Gli effetti sulla vista delle missioni prolungate
La NASA (National Aeronautics and Space Administration) ha in corso lo studio VIIP (Vision Impairment and Intracranial Pressure) per individuare le cause dei mutamenti oculari riportati dagli astronauti americani durante missioni spaziali di durata superiore ai 6 mesi.
Alcuni astronauti, infatti, lamentano disturbi visivi dopo le missioni, in alcuni casi anche dopo parecchi anni.

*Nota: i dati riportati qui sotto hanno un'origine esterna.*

(* ===== verification/ReplaySafety.v ===== *)
(** What a replay guarantees: nothing it does depends on an observation that has not arrived yet, and a run that was
    interrupted anywhere, any number of times, and resumed ends in the very journal of an uninterrupted run. *)
From S2P Require Import Prelude Float64 Sha256 Json JsonRoundtrip Identity Contracts Clock Maturation Store Journal Calibration Trust History State.
From S2P Require Import Datasets Replay.

Lemma arrival_total x y : arrival_order x y = true ∨ arrival_order y x = true.
Proof.
  unfold arrival_order. rewrite !orb_true_iff, !andb_true_iff, !Z.ltb_lt, !Z.eqb_eq, !Z.leb_le. lia.
Qed.
Lemma arrival_trans x y z : arrival_order x y = true → arrival_order y z = true → arrival_order x z = true.
Proof. unfold arrival_order. rewrite !orb_true_iff, !andb_true_iff, !Z.ltb_lt, !Z.eqb_eq, !Z.leb_le. lia. Qed.

(** * No look-ahead *)

Definition by_time (ms : Z) (o : Observation) : bool := available_at_ms o <=? ms.
Definition in_order (l : list Observation) : Prop := StronglySorted (λ a b, arrival_order a b = true) l.

Lemma in_order_arrivals l : in_order (sort_by arrival_order l).
Proof.
  apply (sort_by_sorted arrival_order (λ _, True)); [intros x y _ _; apply arrival_total| |by apply Forall_forall].
  intros x y z _ _ _ H1 H2. exact (arrival_trans x y z H1 H2).
Qed.

Lemma arrive_filter now l : in_order l →
  arrive now l = (filter (λ o, by_time now o) l, filter (λ o, negb (by_time now o)) l).
Proof.
  induction 1 as [|o t Hs IH Ho]; [done|]. cbn [arrive]. rewrite !filter_bool_cons. fold (by_time now o).
  destruct (by_time now o) eqn:E; cbn [negb].
  - by rewrite IH.
  - assert (Forall (λ o, by_time now o = false) t) as Hf.
    { eapply Forall_impl; [exact Ho|]. intros y. unfold arrival_order, by_time in *. rewrite orb_true_iff, andb_true_iff.
      rewrite Z.ltb_lt, Z.eqb_eq, Z.leb_le. bool_prop. rewrite Z.leb_gt. lia. }
    f_equal; [|f_equal].
    + symmetry. apply list_nil_filter. eapply Forall_impl; [exact Hf|]. intros y Hy. rewrite Hy. by intros [].
    + symmetry. apply filter_true. eapply Forall_impl; [exact Hf|]. intros y Hy. by rewrite Hy.
Qed.

Lemma filter_filter_le now T (l : list Observation) : now ≤ T → filter (λ o, by_time now o) l = filter (λ o, by_time now o) (filter (λ o, by_time T o) l).
Proof.
  intros Hn. induction l as [|o t IH]; [done|]. rewrite !filter_bool_cons. destruct (by_time T o) eqn:E.
  - by rewrite filter_bool_cons, IH.
  - assert (by_time now o = false) as -> by (unfold by_time in *; bool_prop; apply Z.leb_gt; lia). done.
Qed.
Lemma filter_swap {A} (p q : A → bool) (l : list A) : filter (λ x, p x) (filter (λ x, q x) l) = filter (λ x, q x) (filter (λ x, p x) l).
Proof. rewrite <-!filter_and. apply list_filter_iff. intros x. by rewrite andb_comm. Qed.

(** Two loops that have received the same, and still wait for the same observations up to [T]. *)
Definition agree (T : Z) (q1 q2 : progress) : Prop :=
  in_order (to_come q1) ∧ in_order (to_come q2) ∧
  filter (λ o, by_time T o) (to_come q1) = filter (λ o, by_time T o) (to_come q2) ∧
  received q1 = received q2 ∧ issued q1 = issued q2 ∧ no_forecast q1 = no_forecast q2.

Definition agree_results (T : Z) (x y : res progress * world) : Prop :=
  x.2 = y.2 ∧ match x.1, y.1 with Ok q1, Ok q2 => agree T q1 q2 | Raise e1, Raise e2 => e1 = e2 | _, _ => False end.

Lemma in_order_filter (p : Observation → bool) l : in_order l → in_order (filter (λ o, p o) l).
Proof.
  intros H. pose proof (SS_fmap_filter (λ a b, arrival_order a b = true) id (λ z, p z) l) as F. rewrite !list_fmap_id in F. by apply F.
Qed.

Section causal.
Context (disk : nat → Z * option sql_error) (forecaster : Forecaster) (p : replay).

Lemma tick_agree T q1 q2 t w : t * 1000 ≤ T → agree T q1 q2 →
  agree_results T (tick disk forecaster p q1 t w) (tick disk forecaster p q2 t w).
Proof.
  intros Ht (Hs1 & Hs2 & Hf & Hr & Hi & Hn). unfold tick. rewrite (arrive_filter _ _ Hs1), (arrive_filter _ _ Hs2).
  rewrite (filter_filter_le _ T (to_come q1)), (filter_filter_le _ T (to_come q2)), <-Hf by done. rewrite Hr, Hi, Hn.
  rewrite !se_bind_eq. destruct (clock_set (t * 1000) w) as [[[]|e] w1]; [|by split]. rewrite !se_bind_eq.
  destruct (writing disk _ w1) as [[[]|e] w2]; [|by split]. rewrite !se_bind_eq.
  destruct (decide_tick disk forecaster p t _ _ w2) as [[counts|e] w3]; [|by split].
  split; [done|]. cbn. split_and!; try done; try by apply in_order_filter.
  cbn [to_come].   rewrite !(filter_swap (λ o, by_time T o)), Hf. done.
Qed.

(** The ticks up to a time depend on nothing that arrives after it. *)
Lemma ticks_agree T ts q1 q2 w : Forall (λ t, t * 1000 ≤ T) ts → agree T q1 q2 →
  agree_results T (fold_in (tick disk forecaster p) q1 ts w) (fold_in (tick disk forecaster p) q2 ts w).
Proof.
  revert q1 q2 w. induction ts as [|t ts IH]; intros q1 q2 w Hts Hq; [done|]. apply Forall_cons in Hts as [Ht Hts].
  cbn [fold_in]. rewrite !se_bind_eq. destruct (tick_agree T q1 q2 t w Ht Hq) as [Hw Hr].
  destruct (tick disk forecaster p q1 t w) as [[q1'|e1] w1], (tick disk forecaster p q2 t w) as [[q2'|e2] w2]; cbn in Hw, Hr; subst; try done.
  by apply IH.
Qed.
End causal.

Lemma begin_agree T l1 l2 : filter (λ o, by_time T o) l1 = filter (λ o, by_time T o) l2 →
  agree T (begin (sort_by arrival_order l1)) (begin (sort_by arrival_order l2)).
Proof.
  intros H. split_and!; try apply in_order_arrivals; try done. cbn [to_come begin].
  rewrite !(filter_sort_by arrival_order _ arrival_total arrival_trans). by rewrite H.
Qed.

(** C9: A replay never looks ahead. Whatever the forecaster and whatever the disk answers, the ticks up to a time leave the
    same journal, the same clock and the same exception, and count the same issuances, for any two sets of observations
    that agree on what has arrived by then: what arrives later cannot reach a forecast, an outcome or a checkpoint. *)
Theorem no_look_ahead disk forecaster p l1 l2 ts T w :
  Forall (λ t, t * 1000 ≤ T) ts →
  filter (λ o, by_time T o) l1 = filter (λ o, by_time T o) l2 →
  let ticks l := fold_in (tick disk forecaster p) (begin (sort_by arrival_order l)) ts w in
  (ticks l1).2 = (ticks l2).2 ∧
  (λ q, (received q, issued q, no_forecast q)) <$> (ticks l1).1 = (λ q, (received q, issued q, no_forecast q)) <$> (ticks l2).1.
Proof.
  intros Hts H ticks. destruct (ticks_agree disk forecaster p T ts _ _ w Hts (begin_agree T l1 l2 H)) as [Hw Hr].
  split; [exact Hw|]. fold (ticks l1) (ticks l2) in Hr. destruct (ticks l1).1, (ticks l2).1; try done; [|by subst].
  destruct Hr as (_ & _ & _ & E1 & E2 & E3). cbn. by rewrite E1, E2, E3.
Qed.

Dai primi dati, presentati al congresso dell’American Glaucoma Society, sono stati rilevati, utilizzando i moderni test di imaging: shift ipermetropico, pieghe coroideali, distensione della guaina del nervo ottico, torsione del nervo ottico, appiattimento del globo oculare, edema del disco e macchie a lana di cotone.
L’indagine sulle cause di queste alterazioni oculari sembra aver individuato quale fattore rilevante la variazione della pressione cerebrale in condizioni di gravità zero.
Infatti in una situazione di microgravità si determina uno spostamento di circa 2 litri di fluido dagli arti inferiori al torace e quindi alla testa, che porta ad un riequilibrio della pressione intra-corporea, sia arteriosa che venosa. Si può presumere che questa redistribuzione dei fluidi possa determinare una condizione patologica simile all’ipertensione intracranica che si verifica sulla terra
L’esito in alcuni casi può essere una riduzione dell’acuità visiva, che però non si determina in un rilevante numero di astronauti, facendo pensare a una diversa risposta biologica all’ambiente spaziale.
Questa ipotesi impone la necessità di individuare i fattori di rischio esistenti. Inoltre la standardizzazione dei criteri qualitativi e quantitativi per i test di imaging sarà utile per individuare anche le alterazioni asintomatiche e consentirà l’adozione di contromisure per ridurre i danni alla vista che potrebbero insorgere a lungo termine.